REPUBLIKA.CO.ID, JAKARTA -- Deputi Teknologi Pengembangan Sumberdaya Alam (TPSA) BPPT, Hammam Riza mengatakan pihaknya siap membangun pendeteksi dini tsunami dalam bentuk buoy ataupun kabel bawah laut. Sebab, maraknya bencana tsunami yang terjadi di Indonesia seharusnya cukup menyadarkan betapa pentingnya Indonesia untuk segera membangun pendeteksi dini tsunami yang mumpuni.
"Memang BPPT dilibatkan bersama instansi pemerintah lainnya dalam melakukan deployment buoy ke samudra Indonesia untuk dipasang di beberapa titik. Tapi ya, saat ini buoy di Indonesia sudah tidak ada karena perilaku vandalisme yang dilakukan oknum," kata Hammam, dari keterangan tertulis, Rabu (26/12).
Meski demikian, Hammam menegaskan, pihaknya siap membuat fasilitas buoy kembali jika diperlukan. Ia juga mengatakan keberadaan buoy dinilai penting dalam mengirimkan sinyal terkini ketika ada gelombang tinggi di tengah laut yang diduga berpotensi menjadi tsunami.
BPPT juga ingin melengkapi keberadaan buoy dengan teknologi Cable Based Tsunamimeter (CBT). "Teknologi CBT itu sebenarnya sudah digunakan oleh negara Jepang. Di sana sudah berjalan dan mampu mendeteksi tsunami dengan baik juga," kata dia.
Selain membangun fasilitas buoy, BPPT disebut Deputi Hammam menawarkan teknologi lainnya yang memungkinkan untuk melengkapi keberadaan buoy.

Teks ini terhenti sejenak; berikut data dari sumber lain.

(** ** Access and refresh tokens *)

Definition insert_access_row (r : OAuthAccessTokenRecord) : atx unit :=
  insert_row (fun db => negb (has_key at_id (oauth_access db) (at_id r))
                        && negb (has_key at_token_hash (oauth_access db) (at_token_hash r))
                        && client_exists db (at_client_id r) && user_ref db (at_user_id r))
    (fun db => db <| oauth_access := oauth_access db ++ [r] |>).
Definition insert_refresh_row (r : OAuthRefreshTokenRecord) : atx unit :=
  insert_row (fun db => negb (has_key rt_id (oauth_refresh db) (rt_id r))
                        && negb (has_key rt_token_hash (oauth_refresh db) (rt_token_hash r))
                        && client_exists db (rt_client_id r) && user_ref db (rt_user_id r))
    (fun db => db <| oauth_refresh := oauth_refresh db ++ [r] |>).

Definition insert_oauth_access_token (r : OAuthAccessTokenRecord) : atx unit :=
  _ ← lift (validate_oauth_access_token_subject r);
  insert_access_row r.
Definition get_oauth_access_token_by_hash (token_hash : str) : atx (option OAuthAccessTokenRecord) :=
  select_one oauth_access (fun t => (at_token_hash t ==? token_hash) && is_none (at_revoked_at t)).
Definition update_oauth_access_token_last_used (id : str) (ts : Z) : atx unit :=
  _ ← update_access (fun t => at_id t ==? id) (fun t => t <| at_last_used_at := Some ts |>);
  mret tt.
Definition revoke_oauth_access_token (id : str) (ts : Z) : atx unit :=
  _ ← update_access (fun t => at_id t ==? id) (stamp_access ts);
  mret tt.
Definition revoke_oauth_access_token_by_hash_for_client (token_hash client_id : str) (ts : Z) : atx bool :=
  updated ← update_access (fun t => (at_token_hash t ==? token_hash) && (at_client_id t ==? client_id)) (stamp_access ts);
  mret (Nat.ltb 0 updated).

Definition insert_oauth_refresh_token (r : OAuthRefreshTokenRecord) : atx unit :=
  _ ← lift (validate_oauth_refresh_token_subject r);
  insert_refresh_row r.
Definition get_oauth_refresh_token_by_hash (token_hash : str) : atx (option OAuthRefreshTokenRecord) :=
  select_one oauth_refresh (fun t => (rt_token_hash t ==? token_hash) && is_none (rt_revoked_at t)).
Definition update_oauth_refresh_token_last_used (id : str) (ts : Z) : atx unit :=
  _ ← update_refresh (fun t => rt_id t ==? id) (fun t => t <| rt_last_used_at := Some ts |>);
  mret tt.
Definition revoke_oauth_refresh_token (id : str) (ts : Z) : atx unit :=
  _ ← update_refresh (fun t => rt_id t ==? id) (stamp_refresh ts);
  mret tt.
Definition revoke_oauth_refresh_token_by_hash_for_client (token_hash client_id : str) (ts : Z) : atx bool :=
  updated ← update_refresh (fun t => (rt_token_hash t ==? token_hash) && (rt_client_id t ==? client_id)) (stamp_refresh ts);
  mret (Nat.ltb 0 updated).
Definition get_oauth_refresh_token_by_hash_for_rotate (token_hash : str) : atx (option OAuthRefreshTokenRecord) :=
  select_one oauth_refresh (fun t => rt_token_hash t ==? token_hash).

(** The checks [exchange] and [rotate] make on the pair of tokens they insert. *)
Definition validate_token_pair (a : OAuthAccessTokenRecord) (r : OAuthRefreshTokenRecord) : result unit StoreError :=
  check? validate_oauth_access_token_subject a ;;
  check? validate_oauth_refresh_token_subject r ;;
  validate_oauth_subjects_match (at_subject_kind a) (at_subject_id a) (rt_subject_kind r) (rt_subject_id r).

(** The transaction of [exchange_oauth_authorization_code_for_tokens]: [false] when the
    code cannot be taken. *)
Definition exchange_transaction (code_hash : str) (now : Z) (a : OAuthAccessTokenRecord) (r : OAuthRefreshTokenRecord)
  : atx bool :=
  _ ← lift (validate_token_pair a r);
  changed ← update_codes (redeemable code_hash now) (fun c => c <| ac_used_at := Some now |>);
  if Nat.eqb changed 0 then mret false
  else
    found ← select_one oauth_codes (fun c => ac_code_hash c ==? code_hash);
    code_record ← or_fail found (Invalid (lit "consumed OAuth authorization code disappeared"));
    _ ← lift (validate_oauth_authorization_code_subject code_record);
    _ ← lift (validate_oauth_subjects_match (ac_subject_kind code_record) (ac_subject_id code_record)
                (at_subject_kind a) (at_subject_id a));
    _ ← insert_access_row a;
    _ ← insert_refresh_row r;
    mret true.

Inductive RotateResult : Type :=
| Rotated (old : OAuthRefreshTokenRecord)
| RotateNotFound
| RotateRevoked
| RotateExpired
| RotateClientMismatch.

Definition rotate_oauth_refresh_token (refresh_token_hash client_id : str) (now : Z) (a : OAuthAccessTokenRecord)
  (r : OAuthRefreshTokenRecord) : atx RotateResult :=
  _ ← lift (validate_token_pair a r);
  found ← select_one oauth_refresh (fun t => rt_token_hash t ==? refresh_token_hash);
  match found with
  | None => mret RotateNotFound
  | Some old =>
      if is_some (rt_revoked_at old) then mret RotateRevoked
      else if Z.leb (rt_expires_at old) now then mret RotateExpired
      else if rt_client_id old !=? client_id then mret RotateClientMismatch
      else
        _ ← lift (validate_oauth_refresh_token_subject old);
        _ ← lift (validate_oauth_subjects_match (rt_subject_kind old) (rt_subject_id old)
                    (at_subject_kind a) (at_subject_id a));
        changed ← update_refresh
          (fun t => (rt_id t ==? rt_id old) && is_none (rt_revoked_at t) && Z.ltb now (rt_expires_at t))
          (fun t => t <| rt_revoked_at := Some now |> <| rt_last_used_at := Some now |>);
        if Nat.eqb changed 0 then mret RotateNotFound
        else
          _ ← insert_access_row a;
          _ ← insert_refresh_row r;
          mret (Rotated (old <| rt_revoked_at := Some now |> <| rt_last_used_at := Some now |>))
  end.

(** ** Authorize sessions (managed_authorize.rs) *)

Definition AUTHORIZE_SESSION_TTL_SECS : Z := 600.

(** [create_session]: expired sessions go, the new one is kept under the hash of its id. *)
Definition create_session (hash user_id : str) (now : Z) : atx unit :=
  modify (fun db => db <| authorize_sessions :=
    <[hash := mkSession user_id (as_i64 (now + AUTHORIZE_SESSION_TTL_SECS))]>
      (filter (fun kv => Z.ltb now (se_expires_at kv.2) = true) (authorize_sessions db)) |>).
(** [get_session] on the hash of a non-empty id. *)
Definition get_session (hash : str) (now : Z) : atx (option AuthorizeSession) :=
  session ← gets (fun db => authorize_sessions db !! hash);
  match session with
  | Some s =>
      if Z.ltb now (se_expires_at s) then mret (Some s)
      else _ ← modify (fun db => db <| authorize_sessions := delete hash (authorize_sessions db) |>); mret None
  | None => mret None
  end.

(** ** Purging (schema.rs) *)

Definition rows_delete {A : Type} (sel : A -> bool) (t : list A) : list A := List.filter (fun row => negb (sel row)) t.

Definition stale_code (now : Z) (c : OAuthAuthorizationCodeRecord) : bool :=
  Z.leb (ac_expires_at c) now || is_some (ac_used_at c) || is_some (ac_revoked_at c).
Definition stale_access (now : Z) (t : OAuthAccessTokenRecord) : bool :=
  Z.leb (at_expires_at t) now || is_some (at_revoked_at t).
Definition stale_refresh (now : Z) (t : OAuthRefreshTokenRecord) : bool :=
  Z.leb (rt_expires_at t) now || is_some (rt_revoked_at t).
Definition stale_pairing (now : Z) (p : PairingCodeRecord) : bool :=
  Z.leb (pc_expires_at p) now || is_some (pc_used_at p).
Definition stale_key (now : Z) (k : ApiKeyRow) : bool :=
  is_some (ak_revoked_at (kr_key k)) || is_some_and (fun e => Z.leb e now) (ak_expires_at (kr_key k)).
Definition stale_credential (c : AccountCredentialRow) : bool := is_some (cr_revoked_at (cw_credential c)).

(** [DELETE ... WHERE], with the number of rows it deleted. *)
Definition delete_rows {A : Type} (table : AuthDb -> list A) (store : list A -> AuthDb -> AuthDb) (sel : A -> bool) : atx nat :=
  n ← gets (fun db => rows_matched sel (table db));
  _ ← modify (fun db => store (rows_delete sel (table db)) db);
  mret n.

Teknologi tersebut adalah cable based tsunameter atau CBT.
"Teknologi CBT itu sebenarnya sudah digunakan oleh negara Jepang. Di sana sudah berjalan dan mampu mendeteksi tsunami dengan baik juga," ujarnya.
Namun perlu ditekankan bahwa kedua peralatan itu baik CBT dan buoy adalah saling melengkapi, baik fungsi dan kegunaannya. Sifat keduanya adalah saling melengkapi sehingga hasil deteksi dini yang menjadi parameternya menjadi semakin presisi dan akurat.
Hammam mengatakan, kendala pembangunan CBT ini adalah belum seluruh wilayah Indonesia memiliki jaringan kabel bawah laut Palapa Ring. Terkait hal ini, Hamam menyarankan agar pembangunan buoy juga tetap dilakukan di beberapa titik.